I really agree with most everything in your last post, Michael,
however:

I once swallowed your maxim above hook line and sinker until I
personally saw how it was abused by academe and used as a form of
Scientism; as well as the best method of CYA for "scientists" seeking
to maintain departmental power.

The devil is in the details of "high standards", where a scientist
can play dog-in-the-manger, protecting his aging pet theory and
defending it against all challenges by continually raising
the "standard of evidence" toward the stratosphere. Gone is the
requirement of the scientific method to change one's mind when
presented with new or radical facts. Instead, all too many disciples
of Scientism purport to be the only arbiters of just exactly what
is "the degree which the claim lies outside established theories."

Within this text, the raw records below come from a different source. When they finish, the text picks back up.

(** The hard gate of a turn. *)
(* [sidecar/ibreeze/runtime/transport.py:1249-1269 RoutedModelTransport.complete] *)
Definition passes (effective_mode tier : string) (required : Z) (c : Candidate) : bool :=
  is_eligible (health_of health (candidate_id c)) now &&
  (routing_enabled c ||
   ((effective_mode =? value RoutingMode.FIXED) && (candidate_id c =? r_anchor_candidate_id self))) &&
  negb (routing_tier c <? required)%Z &&
  negb (negb (tool_count context =? 0)%Z && negb (supports_tools c)) &&
  negb (negb (Nat.eqb (length (attachment_types context)) 0) && negb (supports_vision c)) &&
  supports_streaming c &&
  negb (context_window c <? estimated_input_tokens context + max_output_tokens c)%Z &&
  negb (bool_decide (_reasoning_level_for_candidate c tier = Some "__unavailable__")).

(** The candidates that pass, with their scores and calibrated qualities. *)
(* [sidecar/ibreeze/runtime/transport.py:1247-1288 RoutedModelTransport.complete] *)
Definition eligible_of (effective_mode tier : string) (calibrations : list (string * decimal))
    : result (list (decimal * Candidate)) :=
  required ← tier_number tier;
  each (λ c,
    let calibration := default D0 (dict_get calibrations (candidate_id c)) in
    let quality := dmin D1 (dmax D0 (dadd (_as_decimal (quality_prior c) d0_5) calibration)) in
    let routed := with_quality quality c in
    score ← score_candidate routed tier context (health_of health (candidate_id c)) calibration;
    Ok (score, routed)) (List.filter (passes effective_mode tier required) (r_candidates self)).

(** [[(s, c) for s, c in eligible if role in c.eligible_roles]], ranked. *)
(* [sidecar/ibreeze/runtime/transport.py:1289-1296 RoutedModelTransport.complete] *)
Definition ranked_for (role : string) (eligible : list (decimal * Candidate)) : list (decimal * Candidate) :=
  sort_key routed_cmp (List.filter (λ sc, role ∈? eligible_roles sc.2) eligible).

(** The first of [ranked] that the fallback order names, in its order. *)
Definition ordered_first (self : Router) (ranked : list (decimal * Candidate)) : option (decimal * Candidate) :=
  head (omap (λ id, List.find (λ sc, candidate_id sc.2 =? id) ranked) (r_fallback_order self)).

(** The single candidates, or what stands in for them; [true] where the router fell back
    to the anchor. *)
(* [sidecar/ibreeze/runtime/transport.py:1330-1364 RoutedModelTransport.complete] *)
Definition ranked_or_stand_in (effective_mode : string)
    (eligible ranked ranked_fallback : list (decimal * Candidate))
    : result (list (decimal * Candidate) * bool) :=
  let fixed := effective_mode =? value RoutingMode.FIXED in
  match ranked with
  | _ :: _ => Ok (ranked, false)
  | [] =>
      match List.find (λ sc, (candidate_id sc.2 =? r_anchor_candidate_id self) &&
                             ("single" ∈? eligible_roles sc.2)) eligible with
      | Some anchor => Ok ([anchor], negb fixed)
      | None =>
          if fixed then
            it ← of_option (ordered_first self ranked_fallback) (ValueError "MODEL_CAPABILITY_UNAVAILABLE");
            Ok ([it], false)
          else Err (ValueError "MODEL_CAPABILITY_UNAVAILABLE")
      end
  end.
#[export] Program Instance responsibilities_table : Table DB Responsibility := {|
  table_name := "department_responsibilities"; rows := department_responsibilities;
  set_rows l db := {|
    defer_fk := defer_fk db; profile_versions := profile_versions db; companies := companies db;
    company_revisions := company_revisions db; departments := departments db;
    department_revisions := department_revisions db; department_responsibilities := l;
    employees := employees db; conversations := conversations db; messages := messages db;
    company_tasks := company_tasks db; work := work db; idem_rows := idem_rows db;
    event_rows := event_rows db; outbox_rows := outbox_rows db |};
  row_ok := λ _, true;
  clash a b := (rs_id a =? rs_id b) ||
    ((rs_department_id a =? rs_department_id b) && (rs_responsibility_key a =? rs_responsibility_key b));
  refs_ok db r := defer_fk db || responsibility_fk db r |}.
Solve All Obligations with solve_lens.

Definition employee_fk (db : DB) (e : Employee) : bool :=
  has_profile db (em_base_profile_version_id e) && has_department db (em_department_id e) (em_company_id e).

Definition GENERAL_MANAGER : string := "general_manager".

#[export] Program Instance employees_table : Table DB Employee := {|
  table_name := "employees"; rows := employees;
  set_rows l db := {|
    defer_fk := defer_fk db; profile_versions := profile_versions db; companies := companies db;
    company_revisions := company_revisions db; departments := departments db;
    department_revisions := department_revisions db;
    department_responsibilities := department_responsibilities db; employees := l;
    conversations := conversations db; messages := messages db; company_tasks := company_tasks db;
    work := work db; idem_rows := idem_rows db; event_rows := event_rows db;
    outbox_rows := outbox_rows db |};
  row_ok := λ e, between 1 100 (em_display_name e) &&
    (em_workflow_role e ∈? [GENERAL_MANAGER; "department_leader"; "member"]) &&
    (em_status e ∈? ["active"; "draining"; "inactive"; "unavailable"]) && (1 <=? em_version e)%Z;
  clash a b := (em_id a =? em_id b) ||
    ((em_department_id a =? em_department_id b) &&
     (em_normalized_display_name a =? em_normalized_display_name b));
  refs_ok db r := defer_fk db || employee_fk db r |}.
Solve All Obligations with solve_lens.

Definition conversation_fk (db : DB) (v : Conversation) : bool :=
  has_company db (cv_company_id v) && null_or (λ d, has_department db d (cv_company_id v)) (cv_department_id v).

(** [NULL] departments do not clash. *)
#[export] Program Instance conversations_table : Table DB Conversation := {|
  table_name := "conversations"; rows := conversations;
  set_rows l db := {|
    defer_fk := defer_fk db; profile_versions := profile_versions db; companies := companies db;
    company_revisions := company_revisions db; departments := departments db;
    department_revisions := department_revisions db;
    department_responsibilities := department_responsibilities db; employees := employees db;
    conversations := l; messages := messages db; company_tasks := company_tasks db;
    work := work db; idem_rows := idem_rows db; event_rows := event_rows db;
    outbox_rows := outbox_rows db |};
  row_ok := λ v, (cv_conversation_type v ∈? ["company"; "department"]) && (cv_status v ∈? ["active"; "archived"]);
  clash a b := (cv_id a =? cv_id b) ||
    ((cv_company_id a =? cv_company_id b) && (cv_conversation_type a =? cv_conversation_type b) &&
     sql_eq (cv_department_id a) (cv_department_id b));
  refs_ok db r := defer_fk db || conversation_fk db r |}.
Solve All Obligations with solve_lens.

Definition message_fk (db : DB) (m : Message) : bool :=
  has_conversation db (ms_conversation_id m) (ms_company_id m) &&
  has_event_of db (ms_source_event_id m) (ms_company_id m) &&
  null_or (λ t, has_task db t (ms_company_id m)) (ms_task_id m) &&
  null_or (λ e, has_employee db e (ms_company_id m)) (ms_sender_employee_id m).

#[export] Program Instance messages_table : Table DB Message := {|
  table_name := "conversation_messages"; rows := messages;
  set_rows l db := {|
    defer_fk := defer_fk db; profile_versions := profile_versions db; companies := companies db;
    company_revisions := company_revisions db; departments := departments db;
    department_revisions := department_revisions db;
    department_responsibilities := department_responsibilities db; employees := employees db;
    conversations := conversations db; messages := l; company_tasks := company_tasks db;
    work := work db; idem_rows := idem_rows db; event_rows := event_rows db;
    outbox_rows := outbox_rows db |};
  row_ok := λ m, ms_sender_type m ∈? ["user"; "employee"; "system"];
  clash a b := (ms_id a =? ms_id b) || (ms_source_event_id a =? ms_source_event_id b);
  refs_ok db r := defer_fk db || message_fk db r |}.
Solve All Obligations with solve_lens.

(** The plan a task points at belongs to another component. *)
Definition task_fk (db : DB) (t : TS.CompanyTask) : bool :=
  has_company db (TS.ct_company_id t) &&
  has_conversation db (TS.ct_company_conversation_id t) (TS.ct_company_id t) &&
  has_event_of db (TS.ct_user_message_event_id t) (TS.ct_company_id t) &&
  null_or (λ p, has_task db p (TS.ct_company_id t)) (TS.ct_supersedes_task_id t).

#[export] Program Instance org_tasks_table : Table DB TS.CompanyTask := {|
  table_name := "company_tasks"; rows := company_tasks;
  set_rows l db := {|
    defer_fk := defer_fk db; profile_versions := profile_versions db; companies := companies db;
    company_revisions := company_revisions db; departments := departments db;
    department_revisions := department_revisions db;
    department_responsibilities := department_responsibilities db; employees := employees db;
    conversations := conversations db; messages := messages db; company_tasks := l;
    work := work db; idem_rows := idem_rows db; event_rows := event_rows db;
    outbox_rows := outbox_rows db |};
  row_ok := TS.company_task_ok;
  clash a b := TS.ct_id a =? TS.ct_id b;
  refs_ok db r := defer_fk db || task_fk db r |}.
Solve All Obligations with solve_lens.

#[export] Program Instance org_idem_table : Table DB IdemRow := {|
  table_name := "idempotency"; rows := idem_rows;
  set_rows l db := {|
    defer_fk := defer_fk db; profile_versions := profile_versions db; companies := companies db;
    company_revisions := company_revisions db; departments := departments db;
    department_revisions := department_revisions db;
    department_responsibilities := department_responsibilities db; employees := employees db;
    conversations := conversations db; messages := messages db; company_tasks := company_tasks db;
    work := work db; idem_rows := l; event_rows := event_rows db; outbox_rows := outbox_rows db |};
  row_ok := λ r, idem_status r ∈? ["processing"; "completed"; "failed"];
  clash a b := idempotency_key a =? idempotency_key b;
  refs_ok db r := true |}.
Solve All Obligations with solve_lens.

Definition event_fk (db : DB) (e : EventRow) : bool :=
  match company_id (ev_event e) with Some c => has_company db c | None => false end.

#[export] Program Instance org_events_table : Table DB EventRow := {|
  table_name := "domain_events"; rows := event_rows;
  set_rows l db := {|
    defer_fk := defer_fk db; profile_versions := profile_versions db; companies := companies db;
    company_revisions := company_revisions db; departments := departments db;
    department_revisions := department_revisions db;
    department_responsibilities := department_responsibilities db; employees := employees db;
    conversations := conversations db; messages := messages db; company_tasks := company_tasks db;
    work := work db; idem_rows := idem_rows db; event_rows := l; outbox_rows := outbox_rows db |};
  row_ok := λ e, negb (company_id (ev_event e) =?o None);
  clash a b := event_id (ev_event a) =? event_id (ev_event b);
  refs_ok db r := defer_fk db || event_fk db r |}.
Solve All Obligations with solve_lens.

I think we should readjust our thinking on this issue and recognize
that there is no legitimacy in requiring a higher standard of proof
for a new "claim" than one is willing to subject the established
theory to. Established theories ALWAYS have the same burden of proof
as new claims. Always, in perpetuity; they never get a break due to
age. (think 'replication' if you have a problem here). That doesn't
mean I am all for lowering high standards; what I am all for is
recognizing that *distance* from established theories does not
disqualify a claim. This is a fallacious form of attack, similar to
post hoc ergo propter hoc. All theories, old or new must be required
to meet the same level of rigor.

Example? The land bridge theory has been tottering on weaker and
weaker evidence for half a century, yet it has its staunch defenders
who stand to lose credibility (and grant money and tenure) if it was
subjected to the same level of scrutiny newer claims and newer
scientific data reveal. Instead old academes keep raising the bar on
any new challenge to the theory well past any justification, using
the argument you cite above. Porportionality is this case is
obfuscatory bullshit.

Failing that adjustment in thinking, we should at the very least bow
to the wisdom of Occam's Razor when considering the legitimacy of
claims and established theories. And the razor doesn't care how far
away from an established theory a new explanation hails from ...

best,
Tom Warren
Pleasant Hill, OR

#5603 From: Hayduke <hayduke@...>
Date: Tue Apr 6, 2004 4:15 am
Subject: Re: Re: how old is man
abbeyista2
Send Email Send Email
 
on 4/5/04 7:11 PM, tomandmolly2001 at tomzbox@... wrote:

> --- In ishmael_discussion@yahoogroups.com, Hayduke <hayduke@r...> wrote:

>> The necessity for high standards of evidence rise proportionately with
>> the degree which the claim lies outside established theories.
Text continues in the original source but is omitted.